Reputation: 269
I'd like to read all integers from a file into the one list. All numbers are separated by space (one or more) or end line character (one or more). What is the most efficient and/or elegant way of doing this? I have two solutions, but I don't know if they are good or not.
Checking for digits:
for line in open("foo.txt", "r"):
for i in line.strip().split(' '):
if i.isdigit():
my_list.append(int(i))
Dealing with exceptions:
for line in open("foo.txt", "r"):
for i in line:
try:
my_list.append(int(i))
except ValueError:
pass
Sample data:
1 2 3
4 56
789
9 91 56
10
11
Upvotes: 11
Views: 5469
Reputation: 40763
This was the fastest way I found:
import re
regex = re.compile(r"\D+")
with open("foo.txt", "r") as f:
my_list = list(map(int, regex.split(f.read())))
Though the results could depend on the size of the file.
Upvotes: 0
Reputation: 90979
An efficient way of doing it would be your first method with a small change of using with
statement for opening the file , Example -
with open("foo.txt", "r") as f:
for line in f:
for i in line.split():
if i.isdigit():
my_list.append(int(i))
Timing tests done with comparisons to other methods -
The functions -
def func1():
my_list = []
for line in open("foo.txt", "r"):
for i in line.strip().split(' '):
if i.isdigit():
my_list.append(int(i))
return my_list
def func1_1():
return [int(i) for line in open("foo.txt", "r") for i in line.strip().split(' ') if i.isdigit()]
def func1_3():
my_list = []
with open("foo.txt", "r") as f:
for line in f:
for i in line.split():
if i.isdigit():
my_list.append(int(i))
return my_list
def func2():
my_list = []
for line in open("foo.txt", "r"):
for i in line.split():
try:
my_list.append(int(i))
except ValueError:
pass
return my_list
def func3():
my_list = []
with open("foo.txt","r") as f:
cf = csv.reader(f, delimiter=' ')
for row in cf:
my_list.extend([int(i) for i in row if i.isdigit()])
return my_list
Results of timing tests -
In [25]: timeit func1()
The slowest run took 4.70 times longer than the fastest. This could mean that an intermediate result is being cached
1000 loops, best of 3: 204 µs per loop
In [26]: timeit func1_1()
The slowest run took 4.39 times longer than the fastest. This could mean that an intermediate result is being cached
1000 loops, best of 3: 207 µs per loop
In [27]: timeit func1_3()
The slowest run took 5.46 times longer than the fastest. This could mean that an intermediate result is being cached
10000 loops, best of 3: 191 µs per loop
In [28]: timeit func2()
The slowest run took 4.09 times longer than the fastest. This could mean that an intermediate result is being cached
1000 loops, best of 3: 212 µs per loop
In [34]: timeit func3()
The slowest run took 4.38 times longer than the fastest. This could mean that an intermediate result is being cached
10000 loops, best of 3: 202 µs per loop
Given the methods that store the data into a list, I believe func1_3()
above is fastest (As shown by the timeit).
But given that , if you are really handling very large files , then you maybe better off using a generator rather than storing the complete list in memory.
UPDATE : As it was being said in the comments that func2()
is faster than func1_3()
(Though on my system it was never faster than func1_3()
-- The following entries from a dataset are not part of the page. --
(** X10. The header that [get] reads for each logical column, over the
    [header_map] of a header row: the last header whose normalised name is
    the logical name; else, for [außen], the last one normalised to
    [aussen], and for the two capacity columns the last one normalised to
    the name without underscores; else the search by substring.  That
    search takes the first header, in the order of the file, whose
    normalised name contains the logical name without its underscores,
    and reads the last header that has the same normalised name; when no
    two headers share a normalised name this is the header found. *)
Theorem resolve_order (R : Runtime) (names : list string) :
  resolve (make_header_map (Some names)) "außen" =
    match last_header names "außen" with
    | Some h => Some h
    | None =>
        match last_header names "aussen" with
        | Some h => Some h
        | None => by_substring names "außen"
        end
    end /\
  resolve (make_header_map (Some names)) "innen" =
    match last_header names "innen" with
    | Some h => Some h
    | None => by_substring names "innen"
    end /\
  resolve (make_header_map (Some names)) "cetta_max" =
    match last_header names "cetta_max" with
    | Some h => Some h
    | None =>
        match last_header names "cettamax" with
        | Some h => Some h
        | None => by_substring names "cetta_max"
        end
    end /\
  resolve (make_header_map (Some names)) "cetta_pro_meter" =
    match last_header names "cetta_pro_meter" with
    | Some h => Some h
    | None =>
        match last_header names "cettaprometer" with
        | Some h => Some h
        | None => by_substring names "cetta_pro_meter"
        end
    end /\
  (forall logical h,
      NoDup (map norm names) ->
      first_containing names logical = Some h ->
      by_substring names logical = Some h).
Proof.
  assert (Last : forall logical h,
             NoDup (map norm names) ->
             first_containing names logical = Some h ->
             by_substring names logical = Some h).
  { intros logical h N Fc. unfold by_substring. rewrite Fc.
    apply (last_header_unique R names h N).
    unfold first_containing in Fc. now apply find_some in Fc as [I _]. }
  unfold resolve.
  repeat match goal with
         | |- context [Str.replace ?a ?b ?c] =>
             let v := eval vm_compute in (Str.replace a b c) in
             change (Str.replace a b c) with v
         end.
  cbn [resolve_candidates].
  repeat match goal with
         | |- context [Str.replace ?a ?b ?c] =>
             let v := eval vm_compute in (Str.replace a b c) in
             change (Str.replace a b c) with v
         end.
  rewrite !header_map_get, !(resolve_substring_header R).
  repeat split.
  - destruct (last_header names "außen"); [reflexivity|].
    destruct (last_header names "aussen"); reflexivity.
  - destruct (last_header names "innen"); reflexivity.
  - destruct (last_header names "cetta_max"); [reflexivity|].
    destruct (last_header names "cettamax"); reflexivity.
  - destruct (last_header names "cetta_pro_meter"); [reflexivity|].
    destruct (last_header names "cettaprometer"); reflexivity.
  - exact Last.
Qed.
(** X27.  A message sent in the discussion of a turn is appended to the
    discussion as a user turn, and the answer is streamed into a teacher
    turn after it, under an id that no turn of the discussion has.  When
    the stream completes, the answer holds all the chunks and is no
    longer marked as streaming.  When the stream throws, the error is
    reported and every turn still marked as streaming is taken out of the
    discussion, the partial answer included: the user's message stays. *)
Theorem discussion_reply_outcomes uuidv4 gemini settings prompt st captured generator :
  let userId := uuidv4 (uuidCount st) in
  let aiId := uuidv4 (S (uuidCount st)) in
  truthy aiId = true →
  aiId ≠ userId →
  Forall (fun t => id t ≠ Some aiId) (Discussion.turns captured) →
  (∀ context, getDirectChatResponseStream gemini context (Some prompt) [] settings
              = generator) →
  let userTurn := with_content prompt (with_role user (with_id userId emptyObject)) in
  let answer streaming :=
    with_modelName (ms_directChat (modelSettings settings))
      (with_isStreaming streaming
         (with_content (String.concat "" (chunks generator))
            (with_role teacher (with_id aiId emptyObject)))) in
  let ds' := handleSendDiscussionMessage uuidv4 gemini settings prompt
               {| appState := st; discussionContext := Some captured |} in
  ∃ context',
    discussionContext ds' = Some context'
    ∧ Discussion.contextTurn context' = Discussion.contextTurn captured
    ∧ match failure generator with
      | None =>
          error (appState ds') = error st
          ∧ Discussion.turns context'
            = Discussion.turns captured
              ++ userTurn :: match chunks generator with
                             | [] => []
                             | _ :: _ => [answer false]
                             end
      | Some e =>
          error (appState ds') = Some (errorMessage e)
          ∧ Discussion.turns context'
            = List.filter notStreaming (Discussion.turns captured) ++ [userTurn]
      end.
Proof.
  intros userId aiId Htruthy Hne Hfresh Hstream userTurn answer ds'.
  unfold ds', handleSendDiscussionMessage, drawUuid.
  cbn [discussionContext appState]. rewrite Hstream. fold userId. fold userTurn.
  destruct (chunks generator) as [|first rest] eqn:Hchunks.
  - cbn [discussionChunks noTurnYet].
    destruct (failure generator) as [e|]; eexists; (split; [reflexivity|]);
      (split; [reflexivity|]); (split; [reflexivity|]);
      unfold setDiscussionTurns; cbn [Discussion.turns]; [|done].
    by rewrite List.filter_app.
  - cbn [discussionChunks noTurnYet]. unfold drawUuid. cbn [uuidCount]. fold aiId.
    unfold setDiscussionTurns. cbn [Discussion.contextTurn Discussion.turns].
    set (created := with_modelName _ (with_isStreaming true
                      (with_content ("" +:+ first) _))).
    change (id created) with (Some aiId).
    rewrite (discussionChunks_rest uuidv4 settings rest aiId ("" +:+ first) _ _
               (Discussion.turns captured ++ [userTurn]) created Htruthy);
      [|apply Forall_app; split; [done|];
        constructor; [by intros [= ?]|constructor]|done|done].
    cbn [noTurnYet]. rewrite Htruthy. cbn [negb].
    assert (with_content (("" +:+ first) +:+ String.concat "" rest) created = answer true)
      as ->.
    { unfold answer, created. rewrite concat_empty_cons. reflexivity. }
    destruct (failure generator) as [e|]; eexists; (split; [reflexivity|]);
      (split; [reflexivity|]); (split; [reflexivity|]);
      unfold setDiscussionTurns; cbn [Discussion.turns].
    + rewrite !List.filter_app. cbn [List.filter notStreaming isStreaming userTurn
        answer with_content with_role with_id with_modelName with_isStreaming emptyObject].
      by rewrite app_nil_r.
    + change (interpolate (Some aiId)) with aiId.
      rewrite fmap_app. cbn [fmap list_fmap].
      rewrite (hasTheId_same aiId (answer true)) by done.
      rewrite spread_with_isStreaming.
      rewrite (hasTheId_other aiId _ _);
        [|apply Forall_app; split; [done|]; constructor; [by intros [= ?]|constructor]].
      by rewrite <- app_assoc.
Qed.

(* ===================================================================== *)
(** * 20. Properties of the requests of the service and of the dynamic
      topics                                                              *)
(* ===================================================================== *)

Lemma foldl_addAttachment (attachments : list Attachment) currentText inlined :
  foldl Service.addAttachment (Service.TextPart currentText :: inlined) attachments
  = Service.TextPart
      (currentText
       +:+ String.concat ""
             ((fun att => LF +:+ LF +:+ "--- Attached File: " +:+ att_name att
                          +:+ " ---" +:+ LF +:+ data att)
              <$> List.filter (fun att => match att_type att with
                                          | text => true
                                          | image => false
                                          end) attachments))
    :: inlined
       ++ ((fun att => Service.InlineData (mimeType att) (data att))
           <$> List.filter (fun att => match att_type att with
                                       | image => true
                                       | text => false
                                       end) attachments).
Proof.
  revert currentText inlined.
  induction attachments as [|att attachments IH]; intros currentText inlined.
  - cbn [foldl List.filter fmap list_fmap String.concat].
    by rewrite append_empty_r, app_nil_r.
  - cbn [foldl List.filter]. unfold Service.addAttachment at 2.
    destruct (att_type att).
    + change ((Service.TextPart currentText :: inlined)
              ++ [Service.InlineData (mimeType att) (data att)])
        with (Service.TextPart currentText
              :: (inlined ++ [Service.InlineData (mimeType att) (data att)])).
      rewrite IH. cbn [fmap list_fmap]. by rewrite <- app_assoc.
    + cbn [Service.firstText interpolate default insert list_insert].
      change (interpolate (Some currentText)) with currentText.
      rewrite IH. cbn [fmap list_fmap]. rewrite concat_empty_cons.
      by rewrite !append_assoc.
Qed.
even for only integers) , updated the foo.txt
to contain things other than numbers and taking timing tests -
foo.txt
1 2 10 11
asd dd
dds asda
22 44 32 11 23
dd dsa dds
21 12
12
33
45
dds
asdas
dasdasd dasd das d asda sda
Test -
In [13]: %timeit func1_3()
The slowest run took 6.17 times longer than the fastest. This could mean that an intermediate result is being cached
1000 loops, best of 3: 210 µs per loop
In [14]: %timeit func2()
1000 loops, best of 3: 279 µs per loop
In [15]: %timeit func1_3()
1000 loops, best of 3: 213 µs per loop
In [16]: %timeit func2()
1000 loops, best of 3: 273 µs per loop
Upvotes: 7
Reputation: 9969
It's pretty easy if you can read the whole file as a string. (ie. it's not too large to do that)
fileStr = open('foo.txt').read().split()
integers = [int(x) for x in fileStr if x.isdigit()]
read()
turns it into a long string, and split
splits apart into a list of strings based on whitespace (ie. Spaces and newlines). So you can combine that with a list comprehension that converts them to integers if they're digits.
As Bakuriu noted, if the file is guaranteed to only have whitespace and numbers, then you don't have to check for isdigit(). Using list(map(int, open('foo.txt').read().split()))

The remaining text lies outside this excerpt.